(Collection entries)
++++++

(** X10.  Selecting again changes nothing: after one selection on scored
    records that name their endpoint, a second one leaves the active set,
    the selected proxy and the rest of the object as they are. *)
Theorem select_best_proxy_again (s : Sys) :
  Forall scored (active_proxies (master s)) →
  Forall has_endpoint (active_proxies (master s)) →
  fst (select_best_proxy (snd (select_best_proxy s))) = None ∧
  master (snd (select_best_proxy (snd (select_best_proxy s))))
  = master (snd (select_best_proxy s)).
Proof.
  intros Hscored Hend.
  destruct (active_proxies (master s)) as [|first rest] eqn:Hact.
  { unfold select_best_proxy at 2 4. rewrite Hact. cbn [snd].
    unfold select_best_proxy. cbn. by rewrite Hact. }
  rewrite <- Hact in Hscored, Hend.
  destruct (sort_active_ranks (sort_fault s) _ Hscored)
    as (sorted & Hsort & Hperm & Hss & _).
  destruct sorted as [|best sorted'].
  { rewrite Hact in Hperm. apply Permutation_nil_l in Hperm. done. }
  assert (Forall scored (best :: sorted')) as Hscored'
    by (by rewrite Hperm).
  assert (Forall has_endpoint (best :: sorted')) as Hend'
    by (by rewrite Hperm).
  inversion Hscored' as [|? ? Hsb _]. inversion Hend' as [|? ? Heb _]. subst.
  destruct (select_best_proxy_sorted s best sorted') as [o ->]; auto.
  { by rewrite Hact. }
  cbn [snd].
  set (s1 := print o (set_current (Some best) (set_active (best :: sorted') s))).
  destruct (select_best_proxy_sorted s1 best sorted') as [o' ->]; auto.
  { change (active_proxies (master s1)) with (best :: sorted').
    apply sort_active_sorted_id; [done|].
    by apply StronglySorted_Sorted. }
Qed.

Lemma select_best_proxy_again_witness :
  fst (select_best_proxy (snd (select_best_proxy example_sys))) = None ∧
  master (snd (select_best_proxy (snd (select_best_proxy example_sys))))
  = master (snd (select_best_proxy example_sys)).
Proof.
  apply (select_best_proxy_again example_sys); apply example_active_scored.
Defined.

(** ** More on a test cycle *)

Lemma completed_loop_app (l1 l2 : list (Dict * Exc Dict)) (s : Sys) :
  completed_loop (l1 ++ l2) s
  = match completed_loop l1 s with
    | (None, s1) => completed_loop l2 s1
    | (Some e, s1) => (Some e, s1)
    end.
Proof.
  revert s. induction l1 as [|[proxy outcome] l1 IH]; intros s.
  - reflexivity.
  - cbn [app completed_loop].
    destruct (try_block (active_proxies (master s)) proxy outcome)
      as [active [o|e]].
    + apply IH.
    + destruct (except_clause proxy e) as [o|e']; [apply IH|reflexivity].
Qed.

Lemma try_block_fst (active : list Dict) (proxy : Dict) (outcome : Exc Dict) :
  fst (try_block active proxy outcome)
  = match outcome with
    | inl r => if flagged r then active ++ [r] else active
    | inr _ => active
    end.
Proof.
  unfold try_block, flagged. destruct outcome as [r|e]; [|done].
  by destruct (r !! "success").
Qed.

Lemma try_block_needs_endpoint (active : list Dict) (proxy : Dict)
    (outcome : Exc Dict) (o : Output) :
  snd (try_block active proxy outcome) = inl o → has_endpoint proxy.
Proof.
  unfold try_block, has_endpoint, lookup_exc.
  destruct outcome as [r|e]; [|done].
  destruct (r !! "success") as [ok|]; [|done]. cbn [snd].
  destruct (proxy !! "ip"), (proxy !! "port");
    try (intros _; split; by eexists);
    destruct (truthy ok); cbn; try done;
    destruct (r !! "success_rate") as [rate|]; cbn; try done;
    destruct (as_number greater_than_int rate); cbn; done.
Qed.

Lemma except_clause_needs_endpoint (proxy : Dict) (e : PyExc) :
  ¬ has_endpoint proxy →
  ∃ e', except_clause proxy e = inr e' ∧ exc_class e' = KeyError ∧
        (exc_str e' = "ip" ∨ exc_str e' = "port").
Proof.
  unfold except_clause, has_endpoint, lookup_exc. intros Hno.
  destruct (proxy !! "ip") as [ip|]; cbn.
  - destruct (proxy !! "port") as [port|]; cbn.
    + destruct Hno. split; by eexists.
    + eexists. split; [reflexivity|]. cbn. auto.
  - eexists. split; [reflexivity|]. cbn. auto.
Qed.

Lemma completed_loop_current_file (completed : list (Dict * Exc Dict))
    (s : Sys) :
  current_file (master (snd (completed_loop completed s)))
  = current_file (master s).
Proof.
  revert s. induction completed as [|[proxy outcome] l IH]; intros s.
  - reflexivity.
  - cbn [completed_loop].
    destruct (try_block (active_proxies (master s)) proxy outcome)
      as [active [o|e]].
    + by rewrite IH.
    + destruct (except_clause proxy e) as [o|e']; [by rewrite IH|done].
Qed.

Lemma returned_results_snoc (pre : list (Dict * Exc Dict)) (proxy : Dict)
    (outcome : Exc Dict) :
  returned_results (pre ++ [(proxy, outcome)])
  = returned_results pre
    ++ match outcome with
       | inl r => [r]
       | inr _ => []
       end.
Proof.
  unfold returned_results. rewrite omap_app. f_equal.
  by destruct outcome.
Qed.

(** X11.  A record without ['ip'] or ['port'] aborts the cycle, whatever
    its future returned or raised: [test_proxies] raises the [KeyError] of
    the [except] clause; the futures completed after it are not read,
    nothing is saved and the selection is not touched, while the active
    set, emptied at the start, keeps the results flagged so far. *)
Theorem record_without_endpoint_aborts_cycle
    (pre post : list (Dict * Exc Dict)) (proxy : Dict) (outcome : Exc Dict)
    (timestamp : string) (s : Sys) :
  proxy_data (master s) ≠ [] → Forall orderly pre → ¬ has_endpoint proxy →
  ∃ (e : PyExc) (s' : Sys),
    test_proxies (pre ++ (proxy, outcome) :: post) timestamp s
    = (Some e, s') ∧
    exc_class e = KeyError ∧ (exc_str e = "ip" ∨ exc_str e = "port") ∧
    saved s' = saved s ∧
    current_proxy (master s') = current_proxy (master s) ∧
    current_file (master s') = current_file (master s) ∧
    active_proxies (master s')
    = filter (λ r, flagged r = true)
        (returned_results (pre ++ [(proxy, outcome)])).
Proof.
  intros Hdata Hpre Hno. unfold test_proxies.
  destruct (proxy_data (master s)) as [|p0 data]; [done|].
  rewrite completed_loop_app.
  destruct (completed_loop_orderly pre
              (set_active [] (print OutTestingHeader s)) Hpre)
    as (s1 & lines & Hloop & Hact & _ & Hcur & _ & Hsaved & _).
  rewrite Hloop.
  cbn in Hact, Hcur, Hsaved. cbn [completed_loop].
  pose proof (try_block_fst (active_proxies (master s1)) proxy outcome)
    as Hfst.
  pose proof (try_block_needs_endpoint (active_proxies (master s1)) proxy
                outcome) as Hsnd.
  destruct (try_block (active_proxies (master s1)) proxy outcome)
    as [active [o|e]]; cbn [fst snd] in Hfst, Hsnd.
  { destruct Hno. by eapply Hsnd. }
  destruct (except_clause_needs_endpoint proxy e Hno)
    as (e' & -> & Hclass & Hstr).
  exists e'. eexists. split; [reflexivity|].
  pose proof (completed_loop_current_file pre
                (set_active [] (print OutTestingHeader s))) as Hfile.
  rewrite Hloop in Hfile. cbn in Hfile. cbn.
  do 5 (split; [done|]).
  rewrite Hfst, Hact, returned_results_snoc, filter_app.
  destruct outcome as [r|e0].
  - rewrite filter_cons, filter_nil.
    destruct (flagged r); case_decide; try done. by rewrite app_nil_r.
  - by rewrite filter_nil, app_nil_r.
Qed.

Lemma example_bad_record_no_endpoint : ¬ has_endpoint example_bad_record.
Proof.
  intros [[v Hv] _]. unfold example_bad_record in Hv.
  rewrite lookup_insert_ne in Hv by discriminate.
  rewrite lookup_empty in Hv. discriminate Hv.
Qed.

Lemma record_without_endpoint_aborts_cycle_witness :
  ∃ (e : PyExc) (s' : Sys),
    test_proxies ([] ++ (example_bad_record, inr (exc KeyError "ip")) :: [])
      "20250509_120000" example_bad_batch
    = (Some e, s') ∧
    exc_class e = KeyError ∧ (exc_str e = "ip" ∨ exc_str e = "port") ∧
    saved s' = saved example_bad_batch ∧
    current_proxy (master s') = current_proxy (master example_bad_batch) ∧
    current_file (master s') = current_file (master example_bad_batch) ∧
    active_proxies (master s')
    = filter (λ r, flagged r = true)
        (returned_results
           ([] ++ [(example_bad_record, inr (exc KeyError "ip"))])).
Proof.
  apply (record_without_endpoint_aborts_cycle [] [] example_bad_record
           (inr (exc KeyError "ip")) "20250509_120000" example_bad_batch).
  - discriminate.
  - constructor.
  - apply example_bad_record_no_endpoint.
Defined.

(** X12.  The snapshot written by a cycle is taken before the selection:
    it holds the input records, the flagged results in completion order
    and the proxy selected before the cycle, while the object goes on to
    select the head of the sorted active set whenever a result was
    flagged. *)
Theorem snapshot_precedes_selection (completed : list (Dict * Exc Dict))
    (timestamp : string) (s : Sys) :
  proxy_data (master s) ≠ [] → Forall orderly completed →
  let s' := snd (test_proxies completed timestamp s) in
  let act := filter (λ r, flagged r = true) (returned_results completed) in
  (∃ file,
     last (saved s')
     = Some {| snap_file := file;
               snap_proxies := proxy_data (master s);
               snap_active_proxies := act;
               snap_current_proxy := current_proxy (master s) |}) ∧
  (act ≠ [] →
   ∃ best, current_proxy (master s') = Some best ∧
           head (active_proxies (master s')) = Some best ∧ best ∈ act).
Proof.
  intros Hdata Hall.
  destruct (test_proxies_orderly completed timestamp s Hdata Hall)
    as (s' & lines & -> & _ & _ & _ & _ & Hperm & Hcur & file & Hsaved).
  cbv zeta. cbn [snd]. split.
  - exists file. by rewrite Hsaved, last_snoc.
  - intros Hne.
    destruct (filter (λ r, flagged r = true) (returned_results completed))
      as [|a act'] eqn:Hact; [done|].
    destruct (active_proxies (master s')) as [|best l] eqn:Hl.
    { by apply Permutation_nil_l in Hperm. }
    exists best. rewrite Hcur. repeat split; [done..|].
    rewrite <- Hperm. left.
Qed.
(** * The battery energy log of harbour-batterylog (qml/energylog.js)

    A shallow embedding of the persistent event log: the [energy_log] table,
    the five module-level "last sample" variables, the ingestion function
    [addOrUpdateEntry] with its helper [addEntry], and the three read
    queries [getLatestEntries], [getLatestEvents] and [getAveragePower].

    Conventions.
    - A JavaScript [Date] is the integer number of milliseconds since the
      epoch ([Z]); [new Date(Date.now())] is the explicit argument [now].
    - The column [energy] is declared BIGINT: stored energies are integers
      ([Z]).  A value computed with a division (an interpolated energy, the
      average power before [Math.round]) is the rational value ([Q]) of the
      binary64 number that JavaScript computes: see [round64].  The day
      count of [getStoredDayCount] alone is kept as an exact quotient.
    - [console.log] appends a line to the [console] component of the state.
    - [executeSql] either yields a result set or raises; a raising statement
      makes [transaction] roll back and re-raise. *)

From Stdlib Require Import ZArith QArith Qround List String Bool Lia Lqa.
From Stdlib Require Import SpecFloat.
From Stdlib Require Import Sorting.Sorted Sorting.Permutation.
Import ListNotations.

Local Open Scope string_scope.
Local Open Scope list_scope.
Local Open Scope Z_scope.

Module EnergyLog.

(** ** The table *)

(** One row of [energy_log(time DATE PRIMARY KEY, energy BIGINT,
    charging SMALLINT, active SMALLINT, event TEXT)]. *)
Record Row : Type := mkRow
  { time : Z
  ; energy : Z
  ; charging : bool
  ; active : bool
  ; event : string }.

(** Rows in insertion (rowid) order. *)
Definition Table : Type := list Row.

Definition times (tb : Table) : list Z := map time tb.

Definition hasTime (t : Z) (tb : Table) : bool :=
  existsb (fun r => time r =? t) tb.

Definition setTime (t : Z) (r : Row) : Row :=
  mkRow t (energy r) (charging r) (active r) (event r).

(** ** The SQL engine behind [tx.executeSql]

    A data-changing statement either completes, giving the new table and
    [rowsAffected], or raises.  The two statements that [energylog.js] uses
    to write are the fields of an engine, so that the JavaScript can be
    studied against any storage behaviour, including one that reports zero
    affected rows for an INSERT. *)

Inductive SqlResult : Type :=
| Done (tb : Table) (rowsAffected : nat)
| SqlError.

Record Engine : Type := mkEngine
  { (* INSERT INTO energy_log VALUES (?,?,?,?,?); *)
    execInsert : Table -> Row -> SqlResult
  ; (* UPDATE energy_log SET time = ? WHERE time = ?;  [newTime, oldTime] *)
    execUpdateTime : Table -> Z -> Z -> SqlResult }.

(** SQLite with the declared schema: [time] is the primary key, so a
    statement that would leave two rows with one [time] raises. *)
Definition sqliteInsert (tb : Table) (r : Row) : SqlResult :=
  if hasTime (time r) tb then SqlError else Done (tb ++ [r]) 1.

(** The rows whose [time] is [old] get the time [new]; all others stay. *)
Definition retime (new old : Z) (tb : Table) : Table :=
  map (fun r => if time r =? old then setTime new r else r) tb.

Definition sqliteUpdateTime (tb : Table) (newTime oldTime : Z) : SqlResult :=
  let hit := filter (fun r => time r =? oldTime) tb in
  let rest := filter (fun r => negb (time r =? oldTime)) tb in
  match hit with
  | [] => Done tb 0
  | [_] =>
      if hasTime newTime rest then SqlError
      else Done (retime newTime oldTime tb) 1
  | _ :: _ :: _ => SqlError
  end.

Definition sqlite : Engine := mkEngine sqliteInsert sqliteUpdateTime.

(** DELETE FROM energy_log WHERE time < ?; *)
Definition sqlDeleteBefore (tb : Table) (t : Z) : Table :=
  filter (fun r => negb (time r <? t)) tb.

(** ORDER BY time ASC: a stable insertion sort on the key [time]. *)
Fixpoint insertByTime (r : Row) (l : Table) : Table :=
  match l with
  | [] => [r]
  | x :: l' => if time r <? time x then r :: l else x :: insertByTime r l'
  end.

Fixpoint orderByTimeAsc (l : Table) : Table :=
  match l with
  | [] => []
  | x :: l' => insertByTime x (orderByTimeAsc l')
  end.

(** ORDER BY time DESC. *)
Definition orderByTimeDesc (l : Table) : Table := rev (orderByTimeAsc l).

(** LIMIT n. *)
Definition limit (n : nat) (l : Table) : Table := firstn n l.

(** ** Program state and the effect monad *)

(** The module-level variables [lastTime], [lastEnergy], [lastCharging],
    [lastActive], [lastEvent] are all [undefined] until the first entry has
    been added and are all defined from then on: [lastSample] is [None] in
    the first case and holds the five values in the second. *)
Record State : Type := mkState
  { table : Table
  ; lastSample : option Row
  ; timeoutIntervalInSeconds : Z
  ; console : list string }.

Definition withTable (st : State) (tb : Table) : State :=
  mkState tb (lastSample st) (timeoutIntervalInSeconds st) (console st).

Definition withLast (st : State) (l : option Row) : State :=
  mkState (table st) l (timeoutIntervalInSeconds st) (console st).

Definition withConsole (st : State) (c : list string) : State :=
  mkState (table st) (lastSample st) (timeoutIntervalInSeconds st) c.

(** A call either returns a value or raises; the state survives both. *)
Inductive Outcome (A : Type) : Type :=
| Return (a : A) (st : State)
| Thrown (st : State).
Arguments Return {A} a st.
Arguments Thrown {A} st.

Definition M (A : Type) : Type := State -> Outcome A.

Definition ret {A : Type} (a : A) : M A := fun st => Return a st.

Definition bind {A B : Type} (m : M A) (k : A -> M B) : M B :=
  fun st => match m st with
            | Return a st' => k a st'
            | Thrown st' => Thrown st'
            end.

Notation "x <- m ;; k" := (bind m (fun x => k))
  (at level 61, m at next level, right associativity).
Notation "m ;;; k" := (bind m (fun _ => k))
  (at level 61, right associativity).

Definition consoleLog (msg : string) : M unit :=
  fun st => Return tt (withConsole st (console st ++ [msg])).

Definition setLast (l : Row) : M unit :=
  fun st => Return tt (withLast st (Some l)).

Definition finalState {A : Type} (o : Outcome A) : State :=
  match o with Return _ st => st | Thrown st => st end.

(** What the callback handed to [transaction] did: it ran to its end (or to
    a [return]) with a new table, some console output and a return value, or
    a statement raised. *)
Inductive TxResult (A : Type) : Type :=
| Commit (tb : Table) (out : list string) (result : A)
| Rollback.
Arguments Commit {A} tb out result.
Arguments Rollback {A}.

(** [getDatabase().transaction(callback)]: commits what the callback did and
    returns nothing: the callback's own return value is dropped.  When a
    statement raises, the table is left as it was and the exception goes on
    to the caller. *)
Definition transaction {A : Type} (callback : Table -> TxResult A) : M unit :=
  fun st => match callback (table st) with
            | Commit tb out _ =>
                Return tt (withConsole (withTable st tb) (console st ++ out))
            | Rollback => Thrown st
            end.

(** ** Setup and retention *)

Definition msPerDay : Z := 86400000.

(** [d.setDate(d.getDate() - n)]: [n] calendar days back (days of 24 hours). *)
Definition daysBefore (now n : Z) : Z := now - n * msPerDay.

Definition init (newTimeoutIntervalInSeconds : Z) (st : State) : State :=
  mkState (table st) (lastSample st) newTimeoutIntervalInSeconds (console st).

Definition cleanup (maximumDays now : Z) (st : State) : State :=
  withTable st (sqlDeleteBefore (table st) (daysBefore now maximumDays)).

Definition reset (st : State) : State := withTable st [].

(** The state of a fresh installation once [init] has run. *)
Definition freshState (timeout : Z) : State := mkState [] None timeout [].

(** ** Ingestion *)

(** The value of [addOrUpdateEntry]: the number [0] or the [Date] of the
    new entry. *)
Inductive RetVal : Type :=
| RetZero
| RetTime (t : Z).

Definition addEntry (E : Engine) (time : Z) (energy : Z)
    (charging active : bool) (event : string) : M bool :=
  transaction (fun tb =>
    match execInsert E tb (mkRow time energy charging active event) with
    | SqlError => Rollback
    | Done tb' rowsAffected =>
        if Nat.eqb rowsAffected 0
        then Commit tb' [] (Some false)   (* return false; inside the callback *)
        else Commit tb' [] None
    end) ;;;
  ret true.

(** [lastEnergy === energy && lastCharging === charging &&
     lastActive === active && lastEvent === event] *)
Definition sameAsLast (l : Row) (energy : Z) (charging active : bool)
    (event : string) : bool :=
  (energy =? EnergyLog.energy l) && Bool.eqb (EnergyLog.charging l) charging
  && Bool.eqb (EnergyLog.active l) active && (EnergyLog.event l =? event)%string.

(** [elapsedSeconds > timeoutIntervalInSeconds] with
    [elapsedSeconds = (currentTime - lastTime) / 1000]: for an integer
    number of seconds this is [currentTime - lastTime > 1000 * timeout]. *)
Definition timedOut (timeout currentTime lastTime : Z) : bool :=
  1000 * timeout <? currentTime - lastTime.

(** Lines 89-102: create the new entry, then store the values. *)
Definition createNewEntry (E : Engine) (currentTime : Z) (energy : Z)
    (charging active : bool) (event : string) : M RetVal :=
  ok <- addEntry E currentTime energy charging active event ;;
  if negb ok then
    consoleLog "Failed to add new energy_log entry." ;;;
    ret RetZero
  else
    setLast (mkRow currentTime energy charging active event) ;;;
    ret (RetTime currentTime).

Definition addOrUpdateEntry (E : Engine) (energy : Z) (charging active : bool)
    (event : string) (now : Z) : M RetVal :=
  fun st =>
  let currentTime := now in
  match lastSample st with
  | None =>
      (* lastTime is undefined: elapsedSeconds is NaN and the comparison is
         false; undefined === energy is false as well *)
      createNewEntry E currentTime energy charging active event st
  | Some l =>
      if active && negb (event =? "Start")%string
         && timedOut (timeoutIntervalInSeconds st) currentTime (time l)
      then
        (let missedTime := time l + 1000 * timeoutIntervalInSeconds st in
         ok <- addEntry E missedTime (EnergyLog.energy l) (EnergyLog.charging l) false "" ;;
         if negb ok then
           consoleLog "Failed to add missing energy_log entry." ;;;
           ret RetZero
         else
           createNewEntry E currentTime energy charging active event) st
      else if sameAsLast l energy charging active event then
        (transaction (fun tb =>
           match execUpdateTime E tb currentTime (time l) with
           | SqlError => Rollback
           | Done tb' rowsAffected =>
               if Nat.eqb rowsAffected 0
               then Commit tb' ["Failed to update previous energy_log entry."] (Some 0)
               else Commit tb' [] None
           end) ;;;
         setLast (setTime currentTime l) ;;;
         ret RetZero) st
      else
        createNewEntry E currentTime energy charging active event st
  end.

(** ** JavaScript numbers

    A JavaScript number is an IEEE 754 binary64 value.  The integers that
    the log handles (energies, times in milliseconds, their sums and
    differences) are such values and are computed exactly; the model keeps
    them in [Z].  A division rounds, and so does the arithmetic on its
    result: a finite number is kept as the rational it is, and an
    operation is the exact operation followed by [round64], the rounding to
    the nearest binary64 value, ties to the even significand, with the
    gradual underflow of the format.  A result of magnitude 2^1024 or more,
    [Infinity] in JavaScript, is beyond what energies and times of the log
    produce and stays finite here. *)

(** The [k] with [2^k <= n/d < 2^(k+1)]. *)
Definition floorLog2 (n d : positive) : Z :=
  let k0 := Z.log2 (Z.pos n) - Z.log2 (Z.pos d) in
  if (if 0 <=? k0 then Z.pos d * 2 ^ k0 <=? Z.pos n
      else Z.pos d <=? Z.pos n * 2 ^ (- k0))
  then k0 else k0 - 1.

++++++

* ACTIVITY
In the data above, start at the line that has "Definition daysBefore (now", stop after the line that has "then Commit tb' []", and print every line in between exactly as it stands.

* TASK RESPONSE
Definition daysBefore (now n : Z) : Z := now - n * msPerDay.

Definition init (newTimeoutIntervalInSeconds : Z) (st : State) : State :=
  mkState (table st) (lastSample st) newTimeoutIntervalInSeconds (console st).

Definition cleanup (maximumDays now : Z) (st : State) : State :=
  withTable st (sqlDeleteBefore (table st) (daysBefore now maximumDays)).

Definition reset (st : State) : State := withTable st [].

(** The state of a fresh installation once [init] has run. *)
Definition freshState (timeout : Z) : State := mkState [] None timeout [].

(** ** Ingestion *)

(** The value of [addOrUpdateEntry]: the number [0] or the [Date] of the
    new entry. *)
Inductive RetVal : Type :=
| RetZero
| RetTime (t : Z).

Definition addEntry (E : Engine) (time : Z) (energy : Z)
    (charging active : bool) (event : string) : M bool :=
  transaction (fun tb =>
    match execInsert E tb (mkRow time energy charging active event) with
    | SqlError => Rollback
    | Done tb' rowsAffected =>
        if Nat.eqb rowsAffected 0
        then Commit tb' [] (Some false)   (* return false; inside the callback *)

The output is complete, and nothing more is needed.